(TASK PROMPT): Using the records below, transcribe word for word the stretch from the line that contains "Proof. apply isort_strict, winning_spec. Qed." through the line that contains "Definition owns (leases", both end lines included, and nothing else.

━━━ EXTRACTED DATA

(* ===== verification/AssetBindings.v ===== *)
(** * Time-bounded identity bindings (services/asset-service/resolution.py)

    Who owns an address at an instant.  Stored timestamps are canonical (whole
    milliseconds) and are represented by their instant, so [_iso] is [trunc_ms] and
    reading a stored timestamp back is the identity. *)

From stdpp Require Import sorting.
From S2P Require Import Prelude Order PyVal PyTime OrderedMap.
Set Default Proof Using "Type".

Record lease := {
  l_mac : string; l_from : Z; l_expires : option Z; l_obs : string; l_src : string
}.
#[export] Instance lease_eq_dec : EqDecision lease.
Proof. solve_decision. Defined.

Definition bindings := list (string * list lease).

(** [None] for a missing or zero lease time. *)
Definition lease_expiry (ts : Z) (lease_secs : option Z) : option Z :=
  match lease_secs with
  | Some n => if n =? 0 then None else Some (trunc_ms (ts + n * 1000000))
  | None => None
  end.

(** The identity of a record: MAC, start and evidence. *)
Definition lease_key (c : lease) : string * Z * string := (l_mac c, l_from c, l_obs c).

Definition record_binding (bs : bindings) (ip mac : string) (valid_from : Z) (expires : option Z)
    (obs_id src : string) : bindings :=
  let lst := default [] (od_get ip bs) in
  let b := {| l_mac := lower mac; l_from := trunc_ms valid_from;
              l_expires := trunc_ms <$> expires; l_obs := obs_id; l_src := src |} in
  if mem (lease_key b) (lease_key <$> lst) then od_set ip lst bs else od_set ip (lst ++ [b]) bs.

Definition _lease_id (c : lease) : string * string := (l_obs c, l_mac c).

(** One lease taken into account: it replaces a winner of a larger lease id. *)
Definition claim_start (by_start : list (Z * lease)) (c : lease) : list (Z * lease) :=
  match od_get (l_from c) by_start with
  | None => od_set (l_from c) c by_start
  | Some prev =>
      if ltb (_lease_id c) (_lease_id prev) then od_set (l_from c) c by_start else by_start
  end.
Definition _winning_by_start (leases : list lease) : list (Z * lease) := foldl claim_start [] leases.

Definition opt_min (a b : option Z) : option Z :=
  match a, b with
  | Some x, Some y => Some (Z.min x y)
  | Some x, None | None, Some x => Some x
  | None, None => None
  end.

(** The end of a winning claim; [next] is the next distinct start. *)
Definition _lease_end (c : lease) (next : option Z) : option Z := opt_min next (l_expires c).

Definition before (t : Z) (e : option Z) : bool :=
  match e with Some e => t <? e | None => true end.

Fixpoint owner_scan (win : list (Z * lease)) (t : Z) (starts : list Z) : option lease :=
  match starts with
  | [] => None
  | s :: rest =>
      match od_get s win with
      | Some c => if (s <=? t) && before t (_lease_end c (head rest)) then Some c
                  else owner_scan win t rest
      | None => owner_scan win t rest
      end
  end.

Definition sorted_starts (win : list (Z * lease)) : list Z := isort id (od_keys win).

(** The lease that owns the address at [t]; [owner_at] is its MAC. *)
Definition owner_lease (leases : list lease) (t : Z) : option lease :=
  let win := _winning_by_start leases in owner_scan win t (sorted_starts win).
Definition owner_at (leases : list lease) (t : Z) : option string := l_mac <$> owner_lease leases t.

Definition resolve_mac (bs : bindings) (ip : string) (ts : Z) : option string :=
  owner_at (default [] (od_get ip bs)) ts.

(** ** The derived interval cache *)

Record ip_interval := {
  ii_mac : string; ii_ip : string; ii_from : Z; ii_to : option Z; ii_src : string; ii_obs : string
}.

Definition bounds_of (leases : list lease) : list Z :=
  isort id (dedup_onto [] (od_keys (_winning_by_start leases) ++ omap l_expires leases)).

(** One boundary: extend the last interval, open one at a winning start, or leave a
    gap.  Opening where no lease starts would be a [KeyError]. *)
Definition interval_step (ip : string) (leases : list lease) (acc : list ip_interval)
    (b : Z) (next : option Z) : res (list ip_interval) :=
  match owner_at leases b with
  | None => Ok acc
  | Some mac =>
      let open_ :=
        match od_get b (_winning_by_start leases) with
        | Some c => Ok (acc ++ [{| ii_mac := mac; ii_ip := ip; ii_from := trunc_ms b;
                                   ii_to := trunc_ms <$> next; ii_src := l_src c;
                                   ii_obs := l_obs c |}])
        | None => Raise KeyError
        end in
      match last acc with
      | Some iv =>
          if String.eqb (ii_mac iv) mac && bool_decide (ii_to iv = Some (trunc_ms b))
          then Ok (removelast acc ++ [{| ii_mac := ii_mac iv; ii_ip := ii_ip iv;
                     ii_from := ii_from iv; ii_to := trunc_ms <$> next; ii_src := ii_src iv;
                     ii_obs := ii_obs iv |}])
          else open_
      | None => open_
      end
  end.

Fixpoint intervals_over (ip : string) (leases : list lease) (acc : list ip_interval)
    (bounds : list Z) : res (list ip_interval) :=
  match bounds with
  | [] => Ok acc
  | b :: rest =>
      acc ← interval_step ip leases acc b (head rest);
      intervals_over ip leases acc rest
  end.

Definition ownership_intervals (ip : string) (leases : list lease) : res (list ip_interval) :=
  intervals_over ip leases [] (bounds_of leases).

(** Every MAC subject that ever claimed an address, with its intervals by start. *)
Definition add_owned (owned : list (string * list ip_interval)) (iv : ip_interval) :=
  let k := "mac:" +:+ ii_mac iv in od_set k (default [] (od_get k owned) ++ [iv]) owned.

Fixpoint own_all (bs : bindings) (owned : list (string * list ip_interval)) :
    res (list (string * list ip_interval)) :=
  match bs with
  | [] => Ok owned
  | (ip, leases) :: bs =>
      ivs ← ownership_intervals ip leases;
      own_all bs (foldl add_owned owned ivs)
  end.

Definition rebuild_ip_ownership (bs : bindings) : res (list (string * list ip_interval)) :=
  let subjects := foldl (λ (o : list (string * list ip_interval)) (c : lease), od_set ("mac:" +:+ l_mac c) [] o) [] (concat (map snd bs)) in
  owned ← own_all bs subjects;
  Ok (map (λ kv : string * list ip_interval, (kv.1, isort ii_from kv.2)) owned).

(** ** Facts *)

(** [c] wins its start: no lease of the same start has a smaller lease id. *)
Definition wins (leases : list lease) (c : lease) : Prop :=
  c ∈ leases ∧ ∀ c', c' ∈ leases → l_from c' = l_from c → leb (_lease_id c) (_lease_id c') = true.

Lemma winning_spec leases :
  od_wf (_winning_by_start leases) ∧
  (∀ s c, od_get s (_winning_by_start leases) = Some c → l_from c = s ∧ wins leases c) ∧
  (∀ c, c ∈ leases → is_Some (od_get (l_from c) (_winning_by_start leases))).
Proof. exact (keep_min_spec l_from _lease_id leases). Qed.

(** Sorting integers without repetition gives a strictly increasing list. *)
Lemma isort_strict (l : list Z) : NoDup l → StronglySorted Z.lt (isort id l).
Proof.
  intros Hnd. pose proof (isort_sorted (id : Z → Z) l) as Hs.
  assert (NoDup (isort id l)) as Hnd' by by rewrite isort_perm.
  revert Hs Hnd'. generalize (isort id l). induction 1 as [|x m Hm IH Hx]; [constructor|].
  intros [Hn Hnd']%NoDup_cons. constructor; [by apply IH|].
  rewrite Forall_forall in Hx |- *. intros y Hy. specialize (Hx y Hy).
  unfold key_le, leb in Hx. simpl in Hx. destruct (Z.compare_spec x y); [|done|done].
  subst. done.
Qed.

Lemma sorted_starts_strict leases : StronglySorted Z.lt (sorted_starts (_winning_by_start leases)).
Proof. apply isort_strict, winning_spec. Qed.

Lemma sorted_starts_elem leases s :
  s ∈ sorted_starts (_winning_by_start leases) ↔ ∃ c, c ∈ leases ∧ l_from c = s.
Proof.
  unfold sorted_starts. rewrite elem_of_isort.
  destruct (winning_spec leases) as (Hwf & Hget & Hin). split.
  - intros Hs. destruct (od_get s (_winning_by_start leases)) as [c|] eqn:E.
    + destruct (Hget _ _ E) as [? [? _]]. by exists c.
    + by apply od_get_none in E.
  - intros (c & Hc & <-). destruct (Hin _ Hc) as [c' Hc'].
    destruct (decide (l_from c ∈ od_keys (_winning_by_start leases))) as [|Hn]; [done|].
    apply od_get_none in Hn. congruence.
Qed.

(** What owning an address at [t] means, without the scan. *)
Definition owns (leases : list lease) (t : Z) (c : lease) : Prop :=
  od_get (l_from c) (_winning_by_start leases) = Some c ∧ l_from c <= t ∧
  (∀ c', c' ∈ leases → l_from c' <= t → l_from c' <= l_from c) ∧
  before t (l_expires c) = true.

Lemma head_le (s : Z) rest t :
  StronglySorted Z.lt (s :: rest) → before t (head rest) = true → ∀ s', s' ∈ rest → t < s'.
Proof.
  intros Hs Hb s' Hin. destruct rest as [|r rest]; [set_solver|]. simpl in Hb. to_prop.
  apply StronglySorted_inv in Hs as [Hs _]. apply StronglySorted_inv in Hs as [_ Hf].
  rewrite Forall_forall in Hf. apply elem_of_cons in Hin as [->|Hin]; [done|].
  specialize (Hf _ Hin). lia.
Qed.

Lemma before_min t a b : before t (opt_min a b) = before t a && before t b.
Proof.
  destruct a as [x|], b as [y|]; simpl; rewrite ?andb_true_r; try done.
  destruct (Z.ltb_spec t (Z.min x y)), (Z.ltb_spec t x), (Z.ltb_spec t y); simpl; lia.
Qed.

Lemma owner_scan_spec win t ss c :
  StronglySorted Z.lt ss →
  (∀ s, s ∈ ss → ∃ c, od_get s win = Some c ∧ l_from c = s) →
  owner_scan win t ss = Some c ↔
  l_from c ∈ ss ∧ od_get (l_from c) win = Some c ∧ l_from c <= t ∧
  (∀ s, s ∈ ss → s <= t → s <= l_from c) ∧ before t (l_expires c) = true.
Proof.
  induction ss as [|s ss IH]; intros Hs Hw; simpl; [set_solver|].
  destruct (Hw s) as (cs & Hcs & Hfs); [set_solver|]. rewrite Hcs.
  pose proof Hs as Hs'. apply StronglySorted_inv in Hs' as [Hs' Hlt]. rewrite Forall_forall in Hlt.
  assert (IH' := IH Hs' ltac:(intros; apply Hw; by right)). clear IH.
  unfold _lease_end. rewrite before_min.
  destruct (s <=? t) eqn:E1; simpl; to_prop.
  2:{ rewrite IH'. split; intros (Hin & H1 & H2 & H3 & H4).
      - exfalso. specialize (Hlt _ Hin). lia.
      - exfalso. apply elem_of_cons in Hin as [?|Hin]; [lia|]. specialize (Hlt _ Hin). lia. }
  destruct (before t (head ss)) eqn:E2; simpl.
  - pose proof (head_le _ _ _ Hs E2) as Hgt.
    destruct (before t (l_expires cs)) eqn:E3.
    + split.
      * intros [= <-]. subst s. split_and!; [set_solver|done|lia| |done].
        intros s' [->|Hin]%elem_of_cons ?; [lia|]. specialize (Hgt _ Hin). lia.
      * intros (Hin & H1 & H2 & H3 & H4). apply elem_of_cons in Hin as [Hin|Hin]; [congruence|].
        specialize (Hgt _ Hin). lia.
    + rewrite IH'. split; intros (Hin & H1 & H2 & H3 & H4).
      * specialize (Hgt _ Hin). lia.
      * apply elem_of_cons in Hin as [Hin|Hin]; [|specialize (Hgt _ Hin); lia].
        rewrite Hin, Hcs in H1. injection H1 as ->. congruence.
  - rewrite IH'. destruct ss as [|r ss]; [done|]. simpl in E2. to_prop.
    assert (s < r) by (apply Hlt; set_solver). split; intros (Hin & H1 & H2 & H3 & H4).
    + split_and!; try done; [by right|]. intros s' [->|Hin']%elem_of_cons ?; [|by apply H3].
      specialize (Hlt _ Hin). lia.
    + assert (r <= l_from c) by (apply H3; [set_solver|done]).
      apply elem_of_cons in Hin as [Hin|Hin]; [lia|].
      split_and!; try done. intros s' Hs'' ?. apply H3; [by right|done].
Qed.

Lemma owner_lease_spec leases t c : owner_lease leases t = Some c ↔ owns leases t c.
Proof.
  unfold owner_lease. destruct (winning_spec leases) as (Hwf & Hget & Hin).
  rewrite owner_scan_spec; [|apply sorted_starts_strict|].
  - unfold owns. rewrite sorted_starts_elem. split.
    + intros ((c' & Hc' & Hf) & H1 & H2 & H3 & H4). split_and!; try done.
      intros c2 Hc2 ?. apply H3; [|done]. apply sorted_starts_elem. by exists c2.
    + intros (H1 & H2 & H3 & H4). split_and!; try done.
      * destruct (Hget _ _ H1) as [_ [? _]]. by exists c.
      * intros s (c2 & Hc2 & <-)%sorted_starts_elem ?. by apply H3.
  - intros s (c' & Hc' & <-)%sorted_starts_elem. destruct (Hin _ Hc') as [c2 Hc2].
    exists c2. split; [done|]. by apply Hget in Hc2 as [? _].
Qed.

(** *** Arrival order *)

(** No two leases have the same start and the same lease id. *)
Definition distinct_leases (leases : list lease) : Prop :=
  ∀ c c', c ∈ leases → c' ∈ leases → l_from c = l_from c' → _lease_id c = _lease_id c' → c = c'.

Lemma winner_perm leases leases' s :
  distinct_leases leases → leases ≡ₚ leases' →
  od_get s (_winning_by_start leases) = od_get s (_winning_by_start leases').
Proof. exact (keep_min_perm l_from _lease_id leases leases' s). Qed.

Lemma owns_perm leases leases' t c :
  distinct_leases leases → leases ≡ₚ leases' → owns leases t c ↔ owns leases' t c.
Proof.
  intros Hd Hp. unfold owns. rewrite (winner_perm leases leases') by done.
  assert (Hin : ∀ c, c ∈ leases ↔ c ∈ leases') by (intros x; by rewrite Hp).
  split; intros (? & ? & H & ?); split_and!; try done; intros c' Hc'; apply H; by apply Hin.
Qed.

Lemma owner_lease_perm leases leases' t :
  distinct_leases leases → leases ≡ₚ leases' → owner_lease leases t = owner_lease leases' t.
Proof.
  intros Hd Hp. destruct (owner_lease leases t) as [c|] eqn:E.
  - symmetry. apply owner_lease_spec. apply owner_lease_spec in E. by apply (owns_perm leases).
  - destruct (owner_lease leases' t) as [c'|] eqn:E'; [|done].
    apply owner_lease_spec in E'. apply (owns_perm leases) in E'; [|done..].
    apply owner_lease_spec in E'. congruence.
Qed.

(** *** The bounds *)

Lemma bounds_strict leases : StronglySorted Z.lt (bounds_of leases).
Proof. apply isort_strict, NoDup_dedup_onto. constructor. Qed.

Lemma bounds_elem leases b :
  b ∈ bounds_of leases ↔ (∃ c, c ∈ leases ∧ l_from c = b) ∨ (∃ c, c ∈ leases ∧ l_expires c = Some b).
Proof.
  unfold bounds_of. rewrite elem_of_isort, elem_of_dedup_onto, elem_of_app, list_elem_of_omap.
  rewrite <- sorted_starts_elem. unfold sorted_starts. rewrite elem_of_isort. set_solver.
Qed.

━━━━━━

(REPLY TO THE EXERCISE):
Proof. apply isort_strict, winning_spec. Qed.

Lemma sorted_starts_elem leases s :
  s ∈ sorted_starts (_winning_by_start leases) ↔ ∃ c, c ∈ leases ∧ l_from c = s.
Proof.
  unfold sorted_starts. rewrite elem_of_isort.
  destruct (winning_spec leases) as (Hwf & Hget & Hin). split.
  - intros Hs. destruct (od_get s (_winning_by_start leases)) as [c|] eqn:E.
    + destruct (Hget _ _ E) as [? [? _]]. by exists c.
    + by apply od_get_none in E.
  - intros (c & Hc & <-). destruct (Hin _ Hc) as [c' Hc'].
    destruct (decide (l_from c ∈ od_keys (_winning_by_start leases))) as [|Hn]; [done|].
    apply od_get_none in Hn. congruence.
Qed.

(** What owning an address at [t] means, without the scan. *)
Definition owns (leases : list lease) (t : Z) (c : lease) : Prop :=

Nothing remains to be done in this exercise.